Sie wollten, dass sie stattdessen Krankenschwester wird, gab aber nach, als sie ein spontanes „Vorsprechen“ bestand. Auf einem Hügel in der Nähe von Odessa, den die Russen verteidigten, wurde Pavlichenko ein Gewehr mit Zielfernrohr ausgehändigt und er solle auf zwei entfernte Rumänen schießen, die mit den Deutschen kollaborierten.

'Als ich die beiden abgeholt habe, wurde ich akzeptiert', sagte sie.

Pavlichenko war an ihrem ersten Tag auf dem Schlachtfeld kurz vor Angst gelähmt und konnte ihre Waffe nicht heben, bis ein junger russischer Soldat neben ihr erschossen wurde. „Er war so ein netter, fröhlicher Junge“, erinnert sie sich. „Und er wurde direkt neben mir getötet. Danach konnte mich nichts mehr aufhalten.“

Pavlichenko operierte etwa zweieinhalb Monate in der Nähe von Odessa, wo sie 187 Tötungen verzeichnete. Ihre Einheit wurde dann nach Sewastopol auf der Halbinsel Krim geschickt, wo sie mehr als acht Monate lang kämpfte.

Pavlichenko ist eine von 2.000 Scharfschützen der Roten Armee und hat insgesamt 309 getötet, darunter 36 feindliche Scharfschützen.

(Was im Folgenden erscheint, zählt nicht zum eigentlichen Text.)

(* ===== verification/Reports.v ===== *)
(** * ctrl.c: reports that leave the data threads

    A data thread hands two kinds of reports to the control thread without a lock: threat
    logs through a ring ([Ring]), and connections through two maps of which one is filled
    while the other is sent ([Connect]).  Both are modelled twice: as the functions of the
    source, and as step relations in which the steps of the threads interleave. *)

From S2P Require Import Prelude Helper RcuMap Wire Frag.
Import Helper.Hash Helper.Bytes Wire.Wire.

(** ** The ring of threat logs *)

Module Ring.
Section ring.
Context {A : Type}.
Implicit Types (log : A).

Definition MAX_LOG_ENTRIES : Z := 128.

(** A slot is [None] while it is being written, and before that. *)
Record ring := MkRing { log_writer : Z; log_reader : Z; log_ring : list (option A) }.
#[export] Instance eta_ring : Eta ring := fun r => MkRing (log_writer r) (log_reader r) (log_ring r).
Definition next (i : Z) : Z := (i + 1) mod MAX_LOG_ENTRIES.
Definition put (i : Z) (x : option A) (r : ring) : ring := r <| log_ring ::= <[Z.to_nat i := x]> |>.
Definition slot (r : ring) (i : Z) : option A := log_ring r !! Z.to_nat i ≫= id.

Definition dp_ctrl_init_ring : ring := MkRing 0 (MAX_LOG_ENTRIES - 1) (replicate (Z.to_nat MAX_LOG_ENTRIES) None).

Definition dp_ctrl_threat_log log (r : ring) : ring * Z :=
  if log_writer r =? log_reader r then (r, -1)
  else
    let r := put (log_writer r) (Some log) r in
    (r <| log_writer ::= next |>, 0).
Lemma put_same a s th : sessions th !! a = Some s -> same (put_session a s th) th.
Proof. intros H. constructor; try done. symmetry. by apply insert_id. Qed.
Lemma touched_refl a th : is_Some (sessions th !! a) -> touched a th th.
Proof. intros [s Hs]. exists s, s. split_and!; [done|apply alike_refl|by apply put_same]. Qed.
Lemma touched_put a th s s' : sessions th !! a = Some s -> alike s s' -> touched a th (put_session a s' th).
Proof. intros H A. by exists s, s'. Qed.
Lemma touched_same a th th1 th2 : touched a th th1 -> same th1 th2 -> touched a th th2.
Proof. intros (s & s' & H & A & S) S'. exists s, s'. split_and!; [done|done|by eapply same_trans]. Qed.
Lemma same_touched a th th' : is_Some (sessions th !! a) -> same th th' -> touched a th th'.
Proof. intros H S. eapply touched_same; [by apply touched_refl|done]. Qed.
Lemma touched_some a th th' : touched a th th' ->
  exists s s', sessions th !! a = Some s /\ sessions th' !! a = Some s' /\ alike s s'.
Proof. intros (s & s' & H & A & [E _ _ _ _ _ _]). exists s, s'. rewrite E. split_and!; [done|apply lookup_insert_eq|done]. Qed.
Lemma touched_trans a t1 t2 t3 : touched a t1 t2 -> touched a t2 t3 -> touched a t1 t3.
Proof.
  intros (s1 & s2 & H1 & A1 & S1) (s2' & s3 & H2 & A2 & S2).
  rewrite (sm_sessions _ _ S1) in H2. cbn [put_session sessions set] in H2. rewrite lookup_insert_eq in H2. injection H2 as <-.
  exists s1, s3. split_and!; [done|by eapply alike_trans|]. destruct S1 as [E1 E2 E3 E4 E5 E6 E7], S2 as [F1 F2 F3 F4 F5 F6 F7].
  constructor; cbn [put_session sessions smap th_timer counter meters tick fault set] in *; try congruence.
  rewrite F1, E1. apply insert_insert_eq.
Qed.
Lemma touched_sinv a th th' dl mc : touched a th th' -> sinv th dl mc -> sinv th' dl mc.
Proof. intros (s & s' & H & A & S) I. eapply sinv_same; [done|]. by eapply put_alike. Qed.
Lemma touched_alter a th f : (forall s, sessions th !! a = Some s -> alike s (f s)) -> is_Some (sessions th !! a) ->
  touched a th (th <| sessions ::= alter f a |>).
Proof.
  intros Hf [s Hs]. exists s, (f s). split_and!; [done|by apply Hf|]. constructor; try done. cbn [put_session sessions set].
  apply map_eq. intros b. destruct (decide (a = b)) as [->|?].
  - by rewrite lookup_alter_eq, lookup_insert_eq, Hs.
  - by rewrite lookup_alter_ne, lookup_insert_ne.
Qed.

(** Outside of the fields of [alike] *)
Lemma alike_reported s : alike s (mark_reported s).
Proof. by constructor. Qed.
Lemma alike_last_report s n : alike s (s <| last_report := n |>).
Proof. by constructor. Qed.
Lemma alike_set_sflag f s : Z.land f FIXED = 0 -> alike s (set_sflag f s).
Proof. intros H. constructor; try done. by apply land_set. Qed.
Lemma alike_mask_flag b f s : Z.land f FIXED = 0 -> Z.land (Z.lnot f mod 2 ^ 16) FIXED = FIXED -> alike s (mask_flag b f s).
Proof. intros H H'. constructor; try done. cbn. destruct b; [by apply land_set|by apply land_unset]. Qed.
Lemma alike_count c p s : alike s (count_packet c p s).
Proof. by destruct c; constructor. Qed.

Irgendwann wollten die Deutschen, die sie als ‚russische Schlampe aus der Hölle‘ bezeichnet hatten, sie so verzweifelt aufhalten, dass sie Funksprüche schmetterten: „ Lyudmila Pavlichenko , komm zu uns. Wir werden dir viel Schokolade geben und dich zu einem deutschen Offizier machen.“

Im Juni 1942 wurde Pavlichenko verwundet und aufgrund ihres wachsenden Status aus dem Kampf abgezogen. Sie wurde nach Amerika geschickt, um Unterstützung für eine „zweite Front“ in Europa zu gewinnen, die deutschen Truppen zu spalten und den Druck auf die sowjetischen Truppen zu verringern.

Gastpräsident Franklin D. Roosevelt , Pavlichenko war der erste Sowjetbürger, der im Weißen Haus begrüßt wurde. Anschließend wurde sie zu einer Tour durch 43 Städte eingeladen, um den Amerikanern von ihren Erfahrungen als Frau im Kampf zu erzählen.

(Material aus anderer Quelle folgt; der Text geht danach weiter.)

Lemma find_session_spec base ep p th dl : table base th dl -> pkt_ok ep p ->
  exists x th', find_session e ep p th = Some (x, th') /\ arrived base ep x th' dl /\ (forall s, of_packet ep (pk x) s <-> of_packet ep p s) /\
    (th' = th \/ touched (psess x) th th').
Proof.
  intros Ht P. pose proof Ht as (mc & I & V & K). destruct (ips_ok p) as (sip & dip & Es & Ed); [apply P|destruct P as [_ H3 Hl _ _ _ _ _]; lia|].
  unfold find_session. destruct (lookup_spec tc e th dl mc (ep_mac ep) p sip dip I Es Ed) as (th' & p' & a & c & -> & -> & [(-> & -> & -> & Hn)|(Hp & Hto & s1 & Hs1 & Hk)]);
    cbn [mbind option_bind].
  - cbn [Z.eqb NULL]. eexists _, _. split_and!; [reflexivity| |done|by left]. constructor; [done|done|]. left. split; [done|].
    intros sip' dip' b s E1 E2 Hb. cbn [pk] in *. simplify_eq. by apply (Hn b).
  - rewrite (proj2 (Z.eqb_neq a NULL)) by (unfold NULL; lia). destruct (touched_some _ _ _ Hto) as (s0 & s & _ & Hs & _). rewrite Hs. cbn [mbind option_bind].
    assert (Hto' : touched a th (put_session a (mask_flag (is_mesh (ep_mac ep)) DPI_SESS_FLAG_PROXYMESH
      (mask_flag (ep_tap ep) DPI_SESS_FLAG_TAP (count_packet c (if c then dpi_set_client_pkt p else p) s))) th')).
    { eapply touched_trans; [exact Hto|]. eapply touched_put; [done|]. eapply alike_trans; [|by apply alike_mask_flag].
      eapply alike_trans; [apply alike_count|by apply alike_mask_flag]. }
    eexists _, _. split_and!; [reflexivity| |intros ?; apply of_packet_client|by right].
    constructor; [by eapply table_touched|by apply pkt_ok_client|]. right. cbn [psess pk]. split; [done|].
    destruct (touched_some _ _ _ Hto') as (t1 & s2 & H1 & H2 & A). exists s2. split; [done|]. apply of_packet_client.
    rewrite Hs1 in H1. injection H1 as <-. eapply of_packet_alike; [done|]. exists sip, dip, c. split_and!; [done|done|]. destruct c; [done|apply Hk].
Qed.

Lemma opened_seen base ts ep p sip dip th dl a th' : tick_ok base th -> tick th' = tick th -> opened tc base ts ep p sip dip th dl a th' ->
  src_ip p = Some sip -> dst_ip p = Some dip -> seen base ep p th dl a th'.
Proof.
  intros K Et [Hn Hp (s0 & s & mc & Es & _ & _ & _ & _ & Hv & Hm & _ & Hc & I & V)] E1 E2. exists s. rewrite Es.
  split_and!; [apply lookup_insert_eq|done| |apply dom_insert_L|].
  { exists sip, dip, ts. rewrite Hv, Hm in Hc. by split_and!. }
  exists mc. split_and!; [done|done|]. unfold tick_ok in *. by rewrite Et.
Qed.

(** A packet without session opens one, or is refused. *)
Lemma open_session_ok base alloc ts ep x th dl : arrived base ep x th dl -> psess x = NULL -> Z.of_nat (size (sessions th)) + 2 < 2 ^ 32 ->
  exists x' th' a, open_session tc e g_ep_map connect_report alloc ts ep x th = Some (x', th', a) /\ tracked base ep (pk x) th dl x' th' /\
    ((a = NULL /\ psess x' = NULL) \/ (psess x' = a /\ seen base ep (pk x) th dl a th')).
Proof.
  intros [(mc & I & V & K) P [[Hx Hu]|[Hx _]]] Hnull Hz; [|unfold NULL in Hnull; lia].
  destruct (pkt_ok_readable ep (pk x) P) as (hd & hs & sip & dip & R). pose proof R as [_ _ Es Ed _].
  destruct (open_session_spec tc e g_ep_map connect_report base alloc ts ep x th dl mc hd hs sip dip I V K R (po_proto _ _ P) Hz)
    as (x' & th' & a & -> & F & Et & Hc).
  { intros b t Hb. destruct (Hu sip dip b t Es Ed Hb) as [H1 H2]. unfold packet_key. by destruct ts. }
  exists x', th', a. split; [done|]. destruct Hc as [(-> & Ep & Ess & mc' & I' & V')|(Ep & Esd & O)].
  - split; [|left; split; congruence]. constructor; [done|done|rewrite Ess; apply same_keeps|]. right. rewrite Ess, Ep, Hx. split_and!; [done| |by left].
    exists mc'. split_and!; [done|done|]. unfold tick_ok in *. by rewrite Et.
  - pose proof (opened_seen _ _ _ _ _ _ _ _ _ _ K Et O Es Ed) as S. split; [|by right]. constructor; [done|done|by eapply opened_keeps|]. left. by rewrite Ep.
Qed.

Lemma refresh_ok base ep x th dl : arrived base ep x th dl -> psess x <> NULL ->
  exists th', refresh x th = Some th' /\ sessions th' = sessions th /\ tick th' = tick th /\ seen base ep (pk x) th dl (psess x) th'.
Proof.
  intros [(mc & I & V & K) P [[Hx _]|(Hp & s & Hs & Ho)]] Hn; [done|]. unfold refresh.
  destruct (refresh_spec tc base th dl mc _ s I V K Hs) as (th' & -> & Es & Et & I' & V'). exists th'. split_and!; [done|done|done|].
  exists s. rewrite Es. split_and!; [done|done|done| |].
  - apply elem_of_dom_2 in Hs. set_solver.
  - exists mc. split_and!; [done|done|]. unfold tick_ok in *. by rewrite Et.
Qed.

(** ** The trackers *)

Definition room th : Prop := Z.of_nat (size (sessions th)) + 2 < 2 ^ 32.

(** After the session was seen, only that session changes. *)
Record following base ep p th dl x th' : Prop := {
  fo_frame : framed p (pk x);
  fo_tick : tick th' = tick th;
  fo_keeps : keeps ep (sessions th) (sessions th');
  fo_seen : seen base ep p th dl (psess x) th'
}.
Lemma following_tracked base ep p th dl x th' : following base ep p th dl x th' -> tracked base ep p th dl x th'.
Proof. intros [? ? ? ?]. constructor; try done. by left. Qed.
Lemma following_step base ep p th dl x th1 x' th' : following base ep p th dl x th1 -> touched (psess x) th1 th' -> framed (pk x) (pk x') ->
  psess x' = psess x -> following base ep p th dl x' th'.
Proof.
  intros [F Et L S] Ht F' Ep. constructor.
  - by eapply framed_trans.
  - rewrite <- Et. by destruct (touched_tick _ _ _ Ht) as [-> _].
  - eapply keeps_keeps; [done|by eapply touched_keeps].
  - rewrite Ep. by eapply seen_touched.
Qed.
Lemma following_some base ep p th dl x th' : following base ep p th dl x th' -> is_Some (sessions th' !! psess x) /\ 0 < psess x.
Proof. intros [_ _ _ (s & Hs & Hp & _)]. split; [by eexists|done]. Qed.

(** The session of the packet: the new one, or the one it had *)
Lemma opened_following base alloc ts ep x th dl : arrived base ep x th dl -> psess x = NULL -> room th ->
  exists x' th' a, open_session tc e g_ep_map connect_report alloc ts ep x th = Some (x', th', a) /\
    ((a = NULL /\ tracked base ep (pk x) th dl x' th') \/ (0 < a /\ psess x' = a /\ following base ep (pk x) th dl x' th')).
Proof.
  intros Ar Hn Hr. destruct (open_session_ok base alloc ts ep x th dl Ar Hn Hr) as (x' & th' & a & E & [F Et L _] & [[-> Hx]|[Hx S]]);
    exists x', th'; eexists; (split; [done|]).
  - destruct (open_session_ok base alloc ts ep x th dl Ar Hn Hr) as (x2 & th2 & a2 & E2 & Tr & _). rewrite E in E2. injection E2 as <- <- _. by left.
  - right. split_and!; [by destruct S as (? & _ & ? & _)|done|]. constructor; try done. by rewrite Hx.
Qed.
Lemma refresh_following base ep x th dl : arrived base ep x th dl -> psess x <> NULL ->
  exists th', refresh x th = Some th' /\ following base ep (pk x) th dl x th'.
Proof.
  intros Ar Hn. destruct (refresh_ok base ep x th dl Ar Hn) as (th' & E & Es & Et & S). exists th'. split; [done|].
  constructor; [done|done|rewrite Es; apply same_keeps|done].
Qed.
Lemma seq_following base ep p th dl x th1 : following base ep p th dl x th1 ->
  exists x' th', track_seq x th1 = Some (x', th') /\ tracked base ep p th dl x' th'.
Proof.
  intros Fo. destruct (track_seq_ok x th1) as (x' & th' & E & Ht & F & Ep & _); [by eapply following_some|].
  exists x', th'. split; [done|]. apply following_tracked. by eapply following_step.
Qed.
Lemma flag_following base ep p th dl x th1 f : following base ep p th dl x th1 -> Z.land f FIXED = 0 ->
  following base ep p th dl x (session_flag f (psess x) th1).
Proof.
  intros Fo Hf. eapply following_step; [done| |done|done]. apply touched_alter; [|by eapply following_some]. intros s _. by apply alike_set_sflag.
Qed.

Lemma udp_tracker_ok base alloc ep x th dl : arrived base ep x th dl -> room th ->
  exists x' th', dpi_udp_tracker tc e g_ep_map connect_report alloc ep x th = Some (x', th') /\ tracked base ep (pk x) th dl x' th'.
Proof.
  intros Ar Hr. unfold dpi_udp_tracker. destruct (Z.eqb_spec (psess x) NULL) as [Hn|Hn].
  - destruct (opened_following base alloc (udp_to_server ep (pk x)) ep x th dl Ar Hn Hr) as (x1 & th1 & a & -> & [[-> Tr]|(Hp & Hx & Fo)]);
      cbn [mbind option_bind]; [by eexists _, _|]. rewrite (proj2 (Z.eqb_neq a NULL)) by (unfold NULL; lia). by apply seq_following.
  - destruct (refresh_following base ep x th dl Ar Hn) as (th1 & -> & Fo). cbn [mbind option_bind]. by apply seq_following.
Qed.

Lemma ip_tracker_ok base alloc ep x th dl : arrived base ep x th dl -> room th ->
  exists x' th', dpi_ip_tracker tc e g_ep_map connect_report alloc ep x th = Some (x', th') /\ tracked base ep (pk x) th dl x' th'.
Proof.
  intros Ar Hr. unfold dpi_ip_tracker. destruct (Z.eqb_spec (psess x) NULL) as [Hn|Hn].
  - destruct (opened_following base alloc true ep x th dl Ar Hn Hr) as (x1 & th1 & a & -> & [[-> Tr]|(Hp & Hx & Fo)]);
      cbn [mbind option_bind]; [by eexists _, _|]. rewrite (proj2 (Z.eqb_neq a NULL)) by (unfold NULL; lia). rewrite <- Hx.
    apply seq_following. by apply flag_following.
  - destruct (refresh_following base ep x th dl Ar Hn) as (th1 & -> & Fo). cbn [mbind option_bind]. by apply seq_following.
Qed.

(** A lookup may teach one session of a proxy mesh its server. *)
Definition learnt th th' : Prop := th' = th \/ exists a, touched a th th'.
Lemma learnt_table base th th' dl : learnt th th' -> table base th dl -> table base th' dl.
Proof. intros [->|[a Ht]] H; [done|by eapply table_touched]. Qed.

Lemma lookup_embedded_ok base ep p th dl (proto sp dp : Z) : table base th dl -> 0 <= l4 p -> l4 p + 8 < 2 ^ 16 ->
  l4 p + 8 + (if v4_pkt p then 20 else 40) <= size_of p ->
  exists th' r, lookup_embedded e ep p proto sp dp th = Some (th', r) /\ learnt th th'.
Proof.
  intros (mc & I & _) H0 H16 Hl. unfold lookup_embedded. set (q := embedded p proto sp dp).
  assert (L3 : l3 q = l4 p + 8) by (unfold q, embedded; cbn [l3 set]; apply u16_id; unfold is_u16; lia).
  destruct (ips_ok q) as (sip & dip & Es & Ed); [lia|rewrite L3; exact Hl|].
  destruct (lookup_spec tc e th dl mc (ep_mac ep) q sip dip I Es Ed) as (th' & q' & a & c & -> & _ & [(-> & _ & -> & _)|(Hp & Ht & _)]);
    cbn [mbind option_bind]; eexists _, _; (split; [reflexivity|]); [by left|right; by exists a].
Qed.

Lemma embed_icmp_ok base ep p th dl : table base th dl -> pkt_ok ep p -> v4_pkt p = true ->
  exists th' r, dpi_parse_embed_icmp e ep p th = Some (th', r) /\ learnt th th'.
Proof.
  intros Ht P E4. destruct P as [_ H3 Hl _ _ _ Hb _]. rewrite E4 in H3. unfold dpi_parse_embed_icmp. rewrite (u16_id (len p - l4 p)) by (unfold is_u16; lia).
  assert (Hno : exists th' r, Some (th, -1) = Some (th', r) /\ learnt th th') by (exists th, (-1); split; [done|by left]).
  destruct (Z.ltb_spec (len p - l4 p) (8 + 20)); [done|].
  destruct (load8_ok p (l4 p + 8)) as [v ->]; [lia|]. cbn [mbind option_bind]. destruct (negb _); [done|].
  destruct (load16_ok p (l4 p + 8 + 2)) as [tot ->]; [lia|lia|]. cbn [mbind option_bind]. destruct (_ || _) eqn:Ei; [done|].
  apply orb_false_iff in Ei as [Ei%Z.ltb_ge _]. destruct (Packet.get_iph_len_range v) as [Hr _].
  destruct (Z.ltb_spec (len p - l4 p) (8 + get_iph_len v + 4)); [done|].
  destruct (load8_ok p (l4 p + 8 + 9)) as [pr ->]; [lia|]. cbn [mbind option_bind].
  destruct (load16_ok p (l4 p + 8 + get_iph_len v)) as [sp ->]; [lia|lia|]. cbn [mbind option_bind].
  destruct (load16_ok p (l4 p + 8 + get_iph_len v + 2)) as [dp ->]; [lia|lia|]. cbn [mbind option_bind].
  eapply lookup_embedded_ok; [done|lia|lia|rewrite E4; lia].
Qed.

Lemma embed_icmpv6_ok base ep p th dl : table base th dl -> pkt_ok ep p ->
  exists th' r, dpi_parse_embed_icmpv6 e ep p th = Some (th', r) /\ learnt th th'.
Proof.
  intros Ht P. destruct P as [_ H3 Hl _ _ _ Hb _].
  assert (0 <= l4 p) by (destruct (v4_pkt p); lia). unfold dpi_parse_embed_icmpv6. rewrite (u16_id (len p - l4 p)) by (unfold is_u16; lia).
  assert (Hno : exists th' r, Some (th, -1) = Some (th', r) /\ learnt th th') by (exists th, (-1); split; [done|by left]).
  destruct (Z.ltb_spec (len p - l4 p) (8 + 40)); [done|]. unfold dpi_parse_ipv6_ext4embed_icmp.
  destruct (load8_ok p (l4 p + 8 + 6)) as [ty ->]; [lia|]. cbn [mbind option_bind].
  destruct (Packet.ext_loop_ok (Z.to_nat (len p)) (p <| l3 := l4 p + 8 |>) (l4 p + 8 + 40) (len p) ty false) as (f & r & pr & -> & Hr);
    [done|lia|cbn [pkt set]; unfold size_of in Hl; lia|lia|]. cbn [mbind option_bind]. cbn [l3 set] in Hr.
  destruct (Z.ltb_spec r 0); [done|]. destruct (Z.ltb_spec (len p - l4 p) (8 + 40 + r + 4)); [done|].
  destruct (load16_ok p (l4 p + 8 + 40 + r)) as [sp ->]; [lia|lia|]. cbn [mbind option_bind].
  destruct (load16_ok p (l4 p + 8 + 40 + r + 2)) as [dp ->]; [lia|lia|]. cbn [mbind option_bind].
  eapply lookup_embedded_ok; [done|lia|lia|destruct (v4_pkt p); lia].
Qed.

In Chicago erzählte sie einer großen Menschenmenge: „Ich bin 25 Jahre alt und habe 309 Faschisten getötet. Meine Herren, meinen Sie nicht, dass Sie sich schon zu lange hinter meinem Rücken versteckt haben?'

Auf die Frage nach ihrer Meinung über das Töten sagte Pavlichenko: „Jeder Deutsche, der am Leben bleibt, wird Frauen, Kinder und alte Leute töten. Tote Deutsche sind harmlos. Wenn ich also einen Deutschen töte, rette ich Leben.“

Nach dem Krieg absolvierte sie ihre Ausbildung zur Historikerin an der Universität Kiew und wurde wissenschaftliche Mitarbeiterin bei der sowjetischen Marine. Sie starb 1974 im Alter von 58 Jahren.